Overview

This study will be divided into 2 parts (Part 1 and Part 2). Part 1 will evaluate 2 doses of tagraxofusp (9 and 12 micrograms/kilogram/day [μg/kg/day]), used in combination with venetoclax and azacitidine, to determine the dose for Part 2. This determined dose, in combination with venetoclax and azacitidine, will then be further evaluated in Part 2 in 2 cohorts (TP53 mutated and TP53 wild type).

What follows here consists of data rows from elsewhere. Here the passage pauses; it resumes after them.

(** What was taken are the first matches; what is left keeps its order and has every
    non-match and the later matches. *)
Lemma shift_loop_spec p h l : forall c taken rest beyond,
  shift_loop p h c l = (taken, rest, beyond) ->
  taken = take (Z.to_nat (h - c)) (filter (fun x => p x) l) /\
  filter (fun x => p x) rest = drop (Z.to_nat (h - c)) (filter (fun x => p x) l) /\
  filter (fun x => negb (p x)) rest = filter (fun x => negb (p x)) l /\
  rest `sublist_of` l /\ taken ++ rest ≡ₚ l /\
  beyond = Z.of_nat (length (filter (fun x => p x) rest)).
Proof.
  induction l as [|x l IH]; intros c taken rest beyond; cbn [shift_loop].
  - intros [= <- <- <-]. cbn. rewrite take_nil, drop_nil. by split_and!.
  - rewrite !filter_cons. destruct (p x) eqn:Hp; cbn [andb negb].
    + rewrite (decide_True (P := true)), (decide_False (P := false)) by naive_solver.
      destruct (Z.ltb_spec c h) as [Hc|Hc].
      * destruct (shift_loop p h (c + 1) l) as [[t r] b] eqn:Hs. intros [= <- <- <-].
        destruct (IH _ _ _ _ Hs) as (-> & Hr & Hn & Hsub & Hperm & Hb).
        replace (Z.to_nat (h - c)) with (S (Z.to_nat (h - (c + 1)))) by lia. cbn [take drop].
        split_and!; [done..|by constructor|by apply Permutation_skip|done].
      * destruct (shift_loop p h c l) as [[t r] b] eqn:Hs. intros [= <- <- <-].
        destruct (IH _ _ _ _ Hs) as (-> & Hr & Hn & Hsub & Hperm & Hb).
        replace (Z.to_nat (h - c)) with O in * by lia. cbn [take drop] in *.
        rewrite !filter_cons, Hp. rewrite (decide_True (P := true)), (decide_False (P := negb true)) by naive_solver.
        split_and!; [done|by rewrite Hr|done|by constructor|by apply Permutation_skip|]. cbn [length]. lia.
    + rewrite (decide_False (P := false)), (decide_True (P := true)) by naive_solver.
      destruct (shift_loop p h c l) as [[t r] b] eqn:Hs. intros [= <- <- <-].
      destruct (IH _ _ _ _ Hs) as (-> & Hr & Hn & Hsub & Hperm & Hb).
      rewrite !filter_cons, Hp. rewrite (decide_False (P := false)), (decide_True (P := negb false)) by naive_solver.
      split_and!; [done..|by rewrite Hn|by constructor| |done].
      rewrite <- Permutation_middle. by apply Permutation_skip.
Qed.
End Taking.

Both parts will be conducted in participants with previously untreated CD123+ AML who are ineligible for intensive chemotherapy.

Eligibility

Key Inclusion Criteria:

• Previously untreated with histological confirmation of AML by World Health Organization 2022 criteria and are ineligible for treatment with a standard cytarabine and anthracycline induction regimen due to age, or comorbidity.
• Participant has any level of CD123 expression on blasts.
• Participants must be considered ineligible for intensive chemotherapy, defined by the following:
  • ≥75 years of age; or
  • ≥18 to 74 years of age with at least 1 of the following:
    • Eastern Cooperative Oncology Group (ECOG) performance status of 2 or 3.
    • Diffusing capacity of the lung for carbon monoxide of ≤65% or forced expiratory volume in 1 second ≤65%.
    • Baseline creatinine clearance ≥30 to <45 milliliters/minute calculated by the Cockcroft Gault formula or measured by 24-hour urine collection.
    • Hepatic disorder with total bilirubin >1.5 x upper limit of normal.
    • Any other condition for which the physician judges the participant to be unsuitable for intensive chemotherapy.
• ECOG performance status:
  • 0 to 2 for participants ≥75 years of age, or
  • 0 to 3 for participants ≥18 to 74 years of age.

Key Exclusion Criteria:

• Participant has received prior therapy for AML.
• Participant is willing and able to receive standard induction therapy.
• Participant has received treatment for an antecedent hematologic disease with a hypomethylating agent, venetoclax, tagraxofusp, purine analogue, cytarabine, intensive chemotherapy, SCT, chimeric antigen receptor-T therapy, or other experimental therapies.
• Participant has AML with central nervous system involvement.

Note: Other inclusion/exclusion criteria may apply.